- Q & A with Veronica Maynard
Q & A with Veronica Maynard
Meet our staff!
A series of Q&As that take a peek behind the curtain at the working lives (and working-from-home lives) of Chan Centre staff members.
Here, we learn more about Ticket Office Supervisor and Finance and Administration Clerk Veronica Maynard.
Even though we are isolated, we stand together across the world, adapting our living traditions to the times, keeping our culture alive, so that it’s ready and waiting, and new again when this COVID-19 crisis has ended.Veronica Maynard
Chan Centre staff member since:
What is your official job title?
I have two roles: Ticket Office Supervisor, and Finance and Administration Clerk.
What does that mean, in a nutshell?
As a Ticket Office Supervisor I’m responsible for acting as promoter liaison as well as staff management during shows, keeping the ticket office running smoothly.
As a Finance and Administration Clerk, I reconcile financial reports, process settlements, and look after some of the day-to-day running of the office.
Why a career in the arts? What is your background?
I have a BA, and 30+ years of experience in customer service and admin. I have always been interested in the arts but worked in other fields over the years before discovering an outlet for my true passion. In 2006, I was in between jobs and had a lightbulb moment when talking to a friend who was taking the Arts and Entertainment Management Certificate at (what was then) Capilano College. I took the course, got myself a job in ticket sales and haven’t looked back since.
What is the coolest part of your job?
The feeling that I had a part in making these events happen. I love the buzz of an event and being on the front lines, so to speak. Opening night is always my favourite.
What is your most memorable Chan Centre moment?
Hard to pick just one, but it’s generally that moment that can come in any concert when the performers do something so beautiful that you feel it in your bones. Mari Boine and DakhaBrakha both hit that spot for me in the 2019/20 Chan Centre Presents series.
What is your favourite part of the building?
The lobby. This is where the real buzz happens. The snippets of pre and post-show conversations you hear as you walk through are the pay off. Since I began working in the arts, I’ve always taken great pleasure in watching the build-up to an event: an empty building slowly fills up with people, excited anticipation for what’s about to happen, and at the end, the slow exodus, people drifting out, feet barely touching the floor, until the lobby is empty again waiting for the next event. This is what it’s all about.
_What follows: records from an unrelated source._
(** ** Properties *)

(** C38: the descriptors of a server.  It leaks none: in every run of a server that was started, with
    any number of clients and any interleaving of the threads, when [Stop] has returned the accept
    thread and all workers have ended and no descriptor of the server is open.  Until [Stop]
    reaches the clients, the connections in work are open and distinct, and the binary server keeps in
    [client_fds_] exactly the connections whose thread has not reached its end.  But the
    descriptors are closed twice, and the process can reuse a number in between: a worker that has closed its
    connection and not yet taken it out of the list lets [Stop] close a number that is by then a file of
    its own; and [Stop] closes the connections of workers that are still in their loop, each of
    which then closes its number again. *)
Theorem Stop_descriptors (binary : bool) (s : RpcServer) (Hr : rtc (step binary) new_server s) :
  (pc s = Stopped → accept_thread_ s ≠ NoThread →
     worker_threads_ s = [] ∧ accept_thread_ s = AcceptEnded ∧ ∀ fd o, fds s !! fd = Some o → o = Foreign) ∧
  (before_clients s → NoDup (live s) ∧ (∀ fd, fd ∈ live s → fds s !! fd = Some Connection) ∧
     (binary = true → client_fds_ s ≡ₚ clients s)) ∧
  (∀ fd, pc s = Running → accept_thread_ s = InAccept → free s fd →
     ∃ s1, rtc (step binary) s s1 ∧ pc s1 = StopClients ∧ fds s1 !! fd = Some Foreign ∧
       step binary s1 (stop_clients s1) ∧ fds (stop_clients s1) !! fd = None) ∧
  (∀ i fd, binary = true → pc s = StopClients → worker_threads_ s !! i = Some (fd, Working) →
     ∃ s1, rtc (step binary) s s1 ∧ fds s1 !! fd = Some Foreign ∧
       step binary s1 (worker_close binary s1 i fd) ∧ fds (worker_close binary s1 i fd) !! fd = None).
Proof.
  pose proof (server_reachable_inv binary s Hr) as Hi. pose proof (server_reachable_early binary s Hr) as He.
  split; [|split; [|split]].
  - intros Hpc Ha. destruct Hi as [Hp Hc Hl Hn]. unfold phase_ok in Hp. rewrite Hpc in Hp.
    destruct Hp as (Hw & [?|[Hae Hlis]]); [done|]. split; [done|]. split; [done|].
    intros fd o Hfd. pose proof (Hn _ _ Hfd). destruct o; [apply Hl in Hfd; lia| |done].
    destruct (Hc _ Hfd) as [E|[E|E]]; [congruence|congruence|]. rewrite Hw in E. by apply not_elem_of_nil in E.
  - intros Hb. destruct (He Hb). split_and!; auto.
  - intros fd Hpc Ha Hf. apply stale_number; try done. apply He. by unfold before_clients; rewrite Hpc.
  - intros i fd -> Hpc Hw. apply closed_twice; try done. apply He. by unfold before_clients; rewrite Hpc.
Qed.

(** A started server that waits for clients. *)
Definition demo_server : RpcServer :=
  {| pc := Running; listen_fd_ := 3; running_ := true; accept_thread_ := InAccept; client_fds_ := [];
     worker_threads_ := []; fds := {[3 := Listening]} |}.

Lemma Stop_descriptors_witness :
  ∃ s1, rtc (step true) demo_server s1 ∧ fds s1 !! 4 = Some Foreign ∧
    step true s1 (stop_clients s1) ∧ fds (stop_clients s1) !! 4 = None.
Proof.
  assert (Hr : rtc (step true) new_server demo_server).
  { eapply rtc_l; [apply (start_ok _ _ 3); [done|split; [done|apply lookup_empty]]|].
    eapply rtc_l; [by apply step_test|]. apply rtc_refl. }
  destruct (proj1 (proj2 (proj2 (Stop_descriptors true demo_server Hr))) 4) as (s1 & H1 & _ & H2 & H3 & H4);
    [reflexivity|reflexivity|split; [lia|reflexivity]|].
  exists s1. split; [exact H1|]. split; [exact H2|]. split; [exact H3|exact H4].
Defined.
Other than the Chan Centre, what is your favourite spot at UBC?
The area behind the Museum of Anthropology, looking out over the water. It’s a lovely spot to sit and have lunch. It’s also the view from our administrative offices building, and I feel very lucky to be working in such a beautiful environment.
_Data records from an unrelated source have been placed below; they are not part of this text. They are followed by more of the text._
(** On the columns of one frame the money-flow volume is computed without
    an exception, row by row; the mask decides the row of a flat bar. *)
Lemma money_flow_volume_rows (high low close volume : column) :
  List.length low = List.length high ->
  List.length close = List.length high ->
  List.length volume = List.length high ->
  exists mfv,
    money_flow_volume high low close volume = Some mfv
    /\ List.length mfv = List.length high
    /\ forall i, (i < List.length high)%nat ->
         List.nth i mfv nan
         = if cell_eq (List.nth i high nan) (List.nth i low nan) then Some 0%Q
           else cell_mul
                  (cell_div
                     (cell_sub
                        (cell_sub (List.nth i close nan) (List.nth i low nan))
                        (cell_sub (List.nth i high nan) (List.nth i close nan)))
                     (cell_sub (List.nth i high nan) (List.nth i low nan)))
                  (List.nth i volume nan).
Proof.
  intros Hl Hc Hv. unfold money_flow_volume, np_where.
  rewrite (np_broadcast_same cell_sub close low) by congruence.
  cbn [mbind option_bind].
  rewrite (np_broadcast_same cell_sub high close) by congruence.
  cbn [mbind option_bind].
  rewrite (np_broadcast_same cell_sub (zip_with cell_sub close low))
    by (rewrite !zip_with_length; congruence).
  cbn [mbind option_bind].
  rewrite (np_broadcast_same cell_sub high low) by congruence.
  cbn [mbind option_bind].
  rewrite (np_broadcast_same cell_div)
    by (repeat (rewrite zip_with_length; try congruence)).
  cbn [mbind option_bind].
  rewrite (np_broadcast_same cell_mul)
    by (repeat (rewrite zip_with_length; try congruence)).
  cbn [mbind option_bind].
  rewrite (np_broadcast_same cell_eq high low) by congruence.
  cbn [mbind option_bind].
  rewrite np_broadcast_same
    by (repeat (rewrite zip_with_length; try congruence)).
  eexists. split; [reflexivity|]. split.
  - repeat (rewrite zip_with_length; try congruence).
  - intros i Hi.
    assert (Hil : (i < List.length low)%nat) by congruence.
    assert (Hic : (i < List.length close)%nat) by congruence.
    rewrite (zip_with_nth _ _ _ i false nan);
      [| repeat (rewrite zip_with_length; try congruence)
       | rewrite zip_with_length; congruence ].
    rewrite (zip_with_nth cell_eq high low i nan nan) by congruence.
    destruct (cell_eq (List.nth i high nan) (List.nth i low nan));
      [reflexivity|].
    rewrite (zip_with_nth cell_mul _ _ i nan nan);
      [| repeat (rewrite zip_with_length; try congruence)
       | repeat (rewrite zip_with_length; try congruence) ].
    rewrite (zip_with_nth cell_div _ _ i nan nan);
      [| repeat (rewrite zip_with_length; try congruence)
       | repeat (rewrite zip_with_length; try congruence) ].
    rewrite (zip_with_nth cell_sub _ _ i nan nan);
      [| repeat (rewrite zip_with_length; try congruence)
       | repeat (rewrite zip_with_length; try congruence) ].
    rewrite (zip_with_nth cell_sub close low i nan nan) by congruence.
    rewrite (zip_with_nth cell_sub high close i nan nan) by congruence.
    rewrite (zip_with_nth cell_sub high low i nan nan) by congruence.
    reflexivity.
Qed.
Chan Centre staff are working from home these days. What’s helping you cope? Keeping you inspired?
Keeping in touch with my Morris (English folk dance) community via social media. April and May are usually busy months for Morris folk. We celebrate the changing of the seasons, dancing at various events and festivals throughout the year. This has been the hardest part about self-isolating for me – not being able to get out there with my crazy community.
But we have started a new tradition via social media: The Lone Morris Festival. On those days we would normally be out at gigs and dance-outs, we are still dancing, singing, playing music alone in our own backyards, kitchens, and balconies, connecting on Zoom and Facebook. I even wrote a song, included below, called “Corona Cruel” (based on “Katie Cruel”, a traditional American folk song) as my contribution for the St George’s Day edition, and I was up and out in my own backyard in full Morris “kit” just before dawn on Friday May 1st to dance up the sun. “To welcome in the Summer, to welcome in the May-oh, for Summer is a comin’ in, and Winter’s gone away-oh.”
This is what keeps me going. Seeing the indomitable human spirit rise to the occasion. Even though we are isolated, we stand together across the world, adapting our living traditions to the times, keeping our culture alive, so that it’s ready and waiting, and new again when this COVID-19 crisis has ended.